Collected data:
*** Block opens ***
(* ===== verification/AyEncode.v ===== *)
(** * Encoding with the solver bindings

    What the encoder of trust-mc-trust-bmc calls of the crate [ay_bindings] beyond
    [AyApi] and [AyTry]: sorts, the connectives of two operands, the bit-vector
    operators, the overflow predicates.  The builders are total here; those of the crate
    panic on operands of the wrong sorts, and nothing is claimed of such calls.  [AyEncodeEval] is the meaning its correctness
    relies on: each builder of well-sorted operands makes the term of SMT-LIB, an
    expression has a value of its sort, and a built expression mentions the variables of
    its operands only. *)

From S2P Require Import Prelude AyExpr BvArith AyBuild AyBuildSample AyTry F64 TrustIr.

Module AyEncode.
Import BvArith AyBuild AyTry.

Class AyEncode `{AyTry} := {
  sort_bool : Sort;
  sort_bitvec : N -> Sort;
  sort_array : Sort -> Sort -> Sort;
  (** [and], [or], [iff], [implies] *)
  mk_and : Expr -> Expr -> Expr;
  mk_or : Expr -> Expr -> Expr;
  mk_iff : Expr -> Expr -> Expr;
  mk_implies : Expr -> Expr -> Expr;
  (** [bvadd], [bvult], [concat], [bvadd_no_overflow_signed], ... *)
  mk_binary : binary -> Expr -> Expr -> Expr;
  try_and : Expr -> Expr -> option Expr;
  try_or : Expr -> Expr -> option Expr;
  try_ne : Expr -> Expr -> option Expr;
}.

(** An expression made by a builder, with its operands *)
Inductive made `{AyEncode} : Expr -> list Expr -> Prop :=
  | made_bool b : made (bool_const b) []
  | made_bits z w : made (bitvec_const z w) []
  | made_unary op a : made (mk_unary op a) [a]
  | made_eq a b : made (mk_eq a b) [a; b]
  | made_and a b : made (mk_and a b) [a; b]
  | made_or a b : made (mk_or a b) [a; b]
  | made_iff a b : made (mk_iff a b) [a; b]
  | made_implies a b : made (mk_implies a b) [a; b]
  | made_binary op a b : made (mk_binary op a b) [a; b]
  | made_ite c t f : made (ite c t f) [c; t; f]
  | made_select a i : made (mk_select a i) [a; i]
  | made_store a i x : made (mk_store a i x) [a; i; x]
  | made_and_many es : made (and_many es) es
  | made_or_many es : made (or_many es) es
  | made_try_and a b e : try_and a b = Some e -> made e [a; b]
  | made_try_or a b e : try_or a b = Some e -> made e [a; b]
  | made_try_ne a b e : try_ne a b = Some e -> made e [a; b].

Class AyEncodeEval `{AyEncode} `{!AySem} `{!AyEval} := {
  (** sorts *)
  sort_of_var : forall n s, var_sort n = s -> sort_of (expr_var n s) = s;
  bool_sort_only : forall s, is_bool_sort s = true <-> s = sort_bool;
  bitvec_sort_only : forall s w, bitvec_width s = Some w <-> s = sort_bitvec w /\ width_ok w;
  (** an expression has a value of its sort *)
  eval_sorted : forall r e, admissible r -> has_sort (eval r e) (sort_of e);
  bool_values : forall v, has_sort v sort_bool <-> exists b, v = vbool b;
  bits_values : forall v w, width_ok w -> has_sort v (sort_bitvec w) <-> exists x, in_range w x /\ v = bv w x;
  (** the builders *)
  made_occurs : forall e es n, made e es -> occurs n e -> exists c, c ∈ es /\ occurs n c;
  eval_mk_and : forall r a b x y, eval r a = vbool x -> eval r b = vbool y ->
    eval r (mk_and a b) = vbool (x && y);
  eval_mk_or : forall r a b x y, eval r a = vbool x -> eval r b = vbool y ->
    eval r (mk_or a b) = vbool (x || y);
  eval_mk_iff : forall r a b x y, eval r a = vbool x -> eval r b = vbool y ->
    eval r (mk_iff a b) = vbool (Bool.eqb x y);
  eval_mk_implies : forall r a b x y, eval r a = vbool x -> eval r b = vbool y ->
    eval r (mk_implies a b) = vbool (implb x y);
  eval_made_unary : forall r op a w x w' x', in_range w x -> eval r a = bv w x ->
    smt_unary op w x = Some (w', x') -> width_ok w' -> eval r (mk_unary op a) = bv w' x';
  eval_mk_binary : forall r op a b wa x wb y res, in_range wa x -> in_range wb y ->
    eval r a = bv wa x -> eval r b = bv wb y -> (op <> BvConcat -> wa = wb) ->
    smt_binary op wa x wb y = Some res ->
    eval r (mk_binary op a b) = match res with RBool t => vbool t | RBits w z => bv w z end;
  eval_mk_overflow : forall r op a b w x y t, admissible r -> width_ok w -> in_range w x -> in_range w y ->
    sort_of a = sort_bitvec w -> sort_of b = sort_bitvec w ->
    eval r a = bv w x -> eval r b = bv w y -> smt_overflow op w x y = Some t ->
    eval r (mk_binary op a b) = vbool t;
  mk_and_true : forall r a b, is_true (eval r (mk_and a b)) -> is_true (eval r a) /\ is_true (eval r b);
  eval_made_ite : forall r c t f b, eval r c = vbool b ->
    eval r (ite c t f) = if b then eval r t else eval r f;
  eval_try_and : forall r a b e, admissible r -> try_and a b = Some e ->
    exists x y, eval r a = vbool x /\ eval r b = vbool y /\ eval r e = vbool (x && y);
  eval_try_or : forall r a b e, admissible r -> try_or a b = Some e ->
    exists x y, eval r a = vbool x /\ eval r b = vbool y /\ eval r e = vbool (x || y);
  eval_try_ne : forall r a b e, try_ne a b = Some e ->
    exists t, eval r e = vbool t /\ (t = true <-> eval r a <> eval r b);
}.

Section Facts.
Context `{AyEncodeEval}.

Lemma bool_value r e : admissible r -> is_bool_sort (sort_of e) = true -> exists b, eval r e = vbool b.
Proof. intros A S%bool_sort_only. pose proof (eval_sorted r e A) as T. rewrite S in T. by apply bool_values. Qed.

Lemma bits_value r e w : admissible r -> bitvec_width (sort_of e) = Some w ->
  width_ok w /\ exists x, in_range w x /\ eval r e = bv w x.
Proof.
  intros A [S W]%bitvec_sort_only. pose proof (eval_sorted r e A) as T. rewrite S in T.
  split; [done|]. by apply bits_values.
Qed.

Lemma is_true_bool r e b : eval r e = vbool b -> is_true (eval r e) <-> b = true.
Proof. intros ->. apply is_true_vbool. Qed.

(** The two readings of a bit-vector differ by a multiple of the modulus. *)
Lemma number_range s w x : (0 < w)%N -> in_range w x -> fits s w (number s w x) = true.
Proof.
  intros W R. unfold fits, number. destruct s.
  - destruct (to_signed_bounds w x W R) as [B _]. apply andb_true_iff. rewrite Z.leb_le, Z.ltb_lt. done.
  - unfold in_range in R. apply andb_true_iff. rewrite Z.leb_le, Z.ltb_lt. done.
Qed.

Lemma number_mod s w x : (0 < w)%N -> in_range w x -> (number s w x mod card w = x)%Z.
Proof.
  intros W R. unfold number. destruct s; [by apply to_signed_bounds|by apply Z.mod_small].
Qed.

(** A number that fits is the one its bits stand for. *)
Lemma number_of_fitting s w z : (0 < w)%N -> fits s w z = true -> number s w (z mod card w)%Z = z.
Proof.
  intros W F. unfold fits, number in *. assert (C := card_double w W). pose proof (card_pos w) as P.
  destruct s; apply andb_true_iff in F as [L%Z.leb_le U%Z.ltb_lt]; [|by apply Z.mod_small].
  assert (R : in_range w (z mod card w)) by apply mod_in_range.
  unfold bitvec_to_signed. rewrite Z.shiftl_1_l, modulus_card.
  set (h := (2 ^ (Z.of_N w - 1))%Z) in *.
  destruct (Z.lt_ge_cases z 0).
  - assert (E : (z mod card w = z + card w)%Z).
    { rewrite <- (Z.mod_small (z + card w) (card w)) by lia. 
      by rewrite <- Zplus_mod_idemp_r, Z_mod_same_full, Z.add_0_r. }
    rewrite E. destruct (Z.leb_spec h (z + card w)); lia.
  - rewrite Z.mod_small by lia. destruct (Z.leb_spec h z); lia.
Qed.

End Facts.

End AyEncode.

(** * The sample language for the bounded encoder

    [AyEncode] and [AyEncodeEval] for the terms of [AyBuildSample], and an intermediate
    representation with the laws of [TrustIr]: the interfaces the encoder is proved
    against can be met.  The programs of the witnesses are written in it. *)

Module AyEncodeSample.
Import BvArith AyBuild AyBuildSample AyTry AyTrySample AyEncode TrustIr.

(** ** The builders *)

#[export] Instance term_encode : AyEncode := {|
  sort_bool := SBool : @Sort terms;
  sort_bitvec := fun w => SBv w;
  sort_array := fun i e => match i, e with SBv iw, SBv ew => SArr iw ew | _, _ => SErr end;
  mk_and := TAnd; mk_or := TOr; mk_iff := TEq;
  mk_implies := fun a b => TOr (TUn Not a) b;
  mk_binary := TBin;
  try_and := fun a b => well_sorted (TAnd a b);
  try_or := fun a b => well_sorted (TOr a b);
  try_ne := fun a b => well_sorted (TUn Not (TEq a b)) |}.

(** Every variable of a term is one of a part of it. *)
Lemma occurs_part (t : term) n : @occurs terms n t ->
  t = TVar n \/ exists c, c ∈ subexprs (view t) /\ @occurs terms n c.
Proof.
  intros O. inversion O as [e V|e c Hc Oc]; subst.
  - left. cbn in V. apply svalue_view in V as [V _]; [|done]. by destruct t; cbn in V; simplify_eq.
  - right. exists c. split; [|done]. unfold children in Hc. cbn in Hc. by rewrite subexprs_svalue in Hc.
Qed.

Lemma occurs_and n es : @occurs terms n (foldr TAnd (TBool true) es) -> exists c, c ∈ es /\ @occurs terms n c.
Proof.
  induction es as [|e es IH]; intros O; apply occurs_part in O as [O|(c & Hc & O)]; try done; [by apply elem_of_nil in Hc|].
  cbn in Hc. rewrite !elem_of_cons in Hc. destruct Hc as [->|[->|Hc]].
  - exists e. split; [apply list_elem_of_here|done].
  - destruct (IH O) as (c & Hc & Oc). exists c. split; [by apply list_elem_of_further|done].
  - by apply elem_of_nil in Hc.
Qed.

Lemma occurs_or n es : @occurs terms n (foldr TOr (TBool false) es) -> exists c, c ∈ es /\ @occurs terms n c.
Proof.
  induction es as [|e es IH]; intros O; apply occurs_part in O as [O|(c & Hc & O)]; try done; [by apply elem_of_nil in Hc|].
  cbn in Hc. rewrite !elem_of_cons in Hc. destruct Hc as [->|[->|Hc]].
  - exists e. split; [apply list_elem_of_here|done].
  - destruct (IH O) as (c & Hc & Oc). exists c. split; [by apply list_elem_of_further|done].
  - by apply elem_of_nil in Hc.
Qed.

(** The variables of a term of one or two layers *)
Ltac parts O :=
  let c := fresh "c" in let Hc := fresh "Hc" in
  apply occurs_part in O as [O|(c & Hc & O)]; [discriminate O|];
  cbn in Hc; rewrite ?elem_of_cons, ?elem_of_nil in Hc.

Lemma two_bools r (a b : term) : @admissible terms term_sem r ->
  match ssort_of a, ssort_of b with SBool, SBool => SBool | _, _ => SErr end <> SErr ->
  exists x y, seval r a = VBool x /\ seval r b = VBool y.
Proof.
  intros A [Sa Sb]%bool_sorts. destruct (typed_and a r A Sa) as [x Ea], (typed_and b r A Sb) as [y Eb]. by exists x, y.
Qed.

#[export, program] Instance term_encode_eval : AyEncodeEval := {| sort_of_var := _ |}.
Next Obligation. done. Qed.
Next Obligation. intros s. apply bool_decide_eq_true. Qed.
Next Obligation.
  intros s w. cbn. destruct s as [|v| |]; cbn; try (split; [done|by intros [? ?]]).
  destruct (width_okb v) eqn:W.
  - apply width_okb_iff in W. split; [by intros [= ->]|by intros [[= ->] _]].
  - split; [done|]. intros [[= ->] W']. apply width_okb_iff in W'. congruence.
Qed.
Next Obligation. intros r e A. by apply seval_typed. Qed.
Next Obligation. intros v. cbn. split; [by apply typed_bool|by intros [b ->]]. Qed.
Next Obligation.
  intros v w _. cbn. split; [intros T; apply typed_bv in T as (x & -> & R); by exists x|by intros (x & R & ->)].
Qed.
Next Obligation.
  intros e es n Md O. destruct Md; cbn in *;
    repeat match goal with H : well_sorted _ = Some _ |- _ => apply well_sorted_Some in H as [-> _] end;
    try (by apply occurs_and); try (by apply occurs_or); parts O; try done; try set_solver.
  - destruct Hc as [->|[->|[]]]; [|set_solver]. parts O. set_solver.
  - destruct Hc as [->|[]]. parts O. set_solver.
Qed.
Next Obligation. intros r a b x y Ea Eb. cbn in *. by rewrite Ea, Eb. Qed.
Next Obligation. intros r a b x y Ea Eb. cbn in *. by rewrite Ea, Eb. Qed.
Next Obligation. intros r a b x y Ea Eb. cbn in *. rewrite Ea, Eb. by destruct x, y. Qed.
Next Obligation. intros r a b x y Ea Eb. cbn in *. rewrite Ea, Eb. by destruct x, y. Qed.
Next Obligation. intros r op a w x w' x' R Ea S W. cbn in *. rewrite Ea. destruct op; cbn in *; try done; by rewrite ?S; simplify_eq. Qed.
Next Obligation.
  intros r op a b wa x wb y res Ra Rb Ea Eb _ S. cbn in *. rewrite Ea, Eb. apply bin_value; [by intros ->|done].
Qed.
Next Obligation.
  intros r op a b w x y t _ _ _ _ _ _ Ea Eb S. cbn in *. rewrite Ea, Eb. by destruct op; cbn in *; simplify_eq.
Qed.
Next Obligation.
  intros r a b. cbn. destruct (seval r a) as [x| | |]; try done. destruct (seval r b) as [y| | |]; try done.
  intros [= T%andb_true_iff]. by destruct T as [-> ->].
Qed.
Next Obligation. intros r c t f b E. cbn in *. by rewrite E. Qed.
Next Obligation.
  intros r a b e A [-> W]%well_sorted_Some. destruct (two_bools r a b A W) as (x & y & Ea & Eb).
  exists x, y. cbn. by rewrite Ea, Eb.
Qed.
Next Obligation.
  intros r a b e A [-> W]%well_sorted_Some. destruct (two_bools r a b A W) as (x & y & Ea & Eb).
  exists x, y. cbn. by rewrite Ea, Eb.
Qed.
Next Obligation.
  intros r a b e [-> W]%well_sorted_Some. eexists. split; [reflexivity|]. cbn. rewrite negb_true_iff.
  by rewrite bool_decide_eq_false.
Qed.

(** ** A representation *)

Definition integer_names {P} (ty : Ty.Ty P) : bool :=
  match ty with
  | Ty.I8 | Ty.I16 | Ty.I32 | Ty.I64 | Ty.I128 | Ty.Isize
  | Ty.U8 | Ty.U16 | Ty.U32 | Ty.U64 | Ty.U128 | Ty.Usize => true
  | _ => false
  end.

#[export] Instance sample_ir : TrustIr := {|
  Payload := unit;
  is_integer := integer_names;
  is_signed := fun ty => match ty with Ty.I8 | Ty.I16 | Ty.I32 | Ty.I64 | Ty.I128 | Ty.Isize => true | _ => false end;
  is_float := fun ty => match ty with Ty.F16 | Ty.F32 | Ty.F64 => true | _ => false end;
  bit_width_with := fun ty p => integer_width ty p;
  is_terminator := fun i =>
    match i with
    | Inst.Br _ _ | Inst.CondBr _ _ _ _ _ | Inst.Switch _ _ _ _ | Inst.Return _ | Inst.Unreachable | Inst.Invoke _ _
    | Inst.CoroSuspend | Inst.Resume => true
    | _ => false
    end;
  block := fun f i => List.find (fun b => (block_id b =? i)%N) (blocks f);
  function_by_id := fun m i => List.find (fun f => (func_id f =? i)%N) (functions m);
  debug_ty := fun _ => "ty"; debug_binop := fun _ => "op"; debug_rmw := fun _ => "rmw";
  debug_func := fun _ => "func"; show_f64 := fun _ => "f64";
  show_ty := fun _ => "ty"; debug_inst := fun _ => "Inst { .. }"; is_thread_local_addr := fun _ => false |}.

#[export] Instance sample_ir_laws : TrustIrLaws.
Proof.
  split.
  - intros ty p I. by destruct ty; try discriminate I; eexists.
  - done.
  - intros ty I. by destruct ty.
  - intros f i b E. cbn in E. apply find_some in E as [Hin E%N.eqb_eq]. by rewrite list_elem_of_In.
  - intros f i b E Hin. cbn in E. apply list_elem_of_In in Hin. by apply N.eqb_neq, (find_none _ _ E).
Qed.

#[export] Instance sample_casts : F64.NanCasts := {|
  F64.demoted_nan := fun _ => 2143289344; F64.promoted_nan := fun _ => 9221120237041090560 |}.

End AyEncodeSample.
*** Block closes ***
§ **EXERCISE OBJECTIVE**: How many lines in the records above contain the word "AyEncodeSample"? Give only the number.

§ **TASK SOLUTION**: 2